Monday, June 29, 2009

More on Krugman v. Mankiw

I blogged about Krugman's comment on Mankiw's column in the NY Times, in which I noted that the Nobel-winner ought not to take the low road, which he did.
Mankiw has also commented on it. He starts with:
In a brief blog post on healthcare, Paul Krugman says that George Will and I are "either remarkably ignorant or simply disingenuous." I cannot speak for George, but I can attest that I am completely ingenuous. So I suppose I must be remarkably ignorant.
The best would have been if Mankiw had not typed the sentence on how he must be remarkably ignorant. But, that is ok. He then discusses the content, with a bunch of hyperlinks--which is exactly how intellectual discussion ought to happen. At the end, Mankiw writes:
On the issue of tone, I again think I understand Paul's point of view. He likely believes that civility is overrated. He seems to think that in the blogosphere, and perhaps in the public debate more generally, you score points simply by insulting your intellectual adversaries. Sadly, I am afraid he may be right.
Yes, that is the unfortunate case. Krugman, too, seems to have fallen into the attack the person style argument. Now, in case one thought that this was a casual blog post where Krugman made such an observation, well, in his published column he charged opponents of climate-change legislation with "treason." That was simply awful. I mean, to go down that Cheney/Bush/Rove road of labelling dissenters as traitors is not kosher at all.

John Cole notes:

There needs to be some form of one of the corollaries to Godwin’s Law that applies to the word treason, in that anyone who accuses someone of treason for non-treasonous behavior automatically loses the argument.
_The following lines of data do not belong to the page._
(** Resumption pre-shared keys.  A member with the state of its group and
    the repository of its epochs resolves the resumption pre-shared key of an
    epoch of that group to the resumption secret of that epoch: of the current
    epoch, or of an epoch of the repository's window; for any other epoch the
    answer is [OldGroupStateNotFound].  A list of identifiers resolves to one
    secret for each, in order, or fails with the error of the first that does
    not resolve. *)
Theorem psk_resolution {P} `{!PreSharedKeyStorage P} (ctx : GroupContext) (es : EpochSecrets) (r : Repo) (store : P) (base : Z)
    (l : list PriorEpoch) (Hr : repo_rep pec wf r base l) (Hctx : group_id ctx = repo_group_id r) :
  let rs := mk_resolver (Some ctx) (Some es) (Some r) store in
  (forall psk, psk_group_id psk = group_id ctx ->
    resolve_resumption pec rs psk =
      if epoch ctx =? psk_epoch psk then Ok (resumption_secret es)
      else ok_or OldGroupStateNotFound (resumption_secret ∘ pe_secrets <$> zget l (psk_epoch psk - base))) /\
  (forall ids inputs, resolve pec rs ids = Ok inputs <->
    Forall2 (fun id input => exists psk, input = mk_psk_input id psk /\
      match key_id id with
      | External external => pss_get store external = Ok (Some psk)
      | Resumption resumption => resolve_resumption pec rs resumption = Ok psk
      end) ids inputs).
Proof using Type*.
  destruct Hr as [old Ho]. intros rs. split_and!.
  - intros psk Hg. unfold resolve_resumption, rs. simpl. rewrite (bool_decide_true _ (eq_sym Hg)), andb_true_r.
    destruct (epoch ctx =? psk_epoch psk); [done|]. rewrite (resumption_spec pec wf r base old l Ho psk) by congruence. done.
  - induction ids as [|id ids IH]; intros inputs; simpl.
    { split; [by intros [= <-]|by intros ->%Forall2_nil_inv_l]. }
    rewrite bind_Ok. split.
    + intros (psk & Hpsk & (l' & Hl & [= <-])%bind_Ok). constructor; [|by apply IH]. exists psk. split; [done|].
      destruct (key_id id); [|done]. unfold resolve_external in Hpsk. by res_inv.
    + intros (input & l' & (psk & -> & Hpsk) & Hl & ->)%Forall2_cons_inv_l. exists psk. split.
      * destruct (key_id id); [|done]. unfold resolve_external, rs. simpl. by rewrite Hpsk.
      * apply IH in Hl. by rewrite Hl.
Qed.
Yes, the climate change deniers are, in my opinion, wrong, and yes, they are making all sorts of ridiculous arguments, but after the last eight years, can everyone just knock it off with the accusations of treason? It is just a loaded term and does no good, and I assure you that even though Krugman is arguing for “treason against the planet” (whatever the hell that means), this will be used to justify future right-wing claims of treason because Dick Durbin mentioned Pol Pot and the US Army in the same hour, or some other nonsense like that.

Christ. Just stop it.

And I say this as someone who is hesitant to criticize Krugman, because every time I pop off at the mouth he turns out to be right.

I am a tad super-sensitive about this because I have simply had it with my colleagues whose preferred option was always the ad hominem route. They have succeeded though in completely silencing me. The success of this route is why university faculty use it, and so do newspaper columnists and Nobel-prize winners. And, of course, that is why the Grand Ayatollah uses it in Iran as well.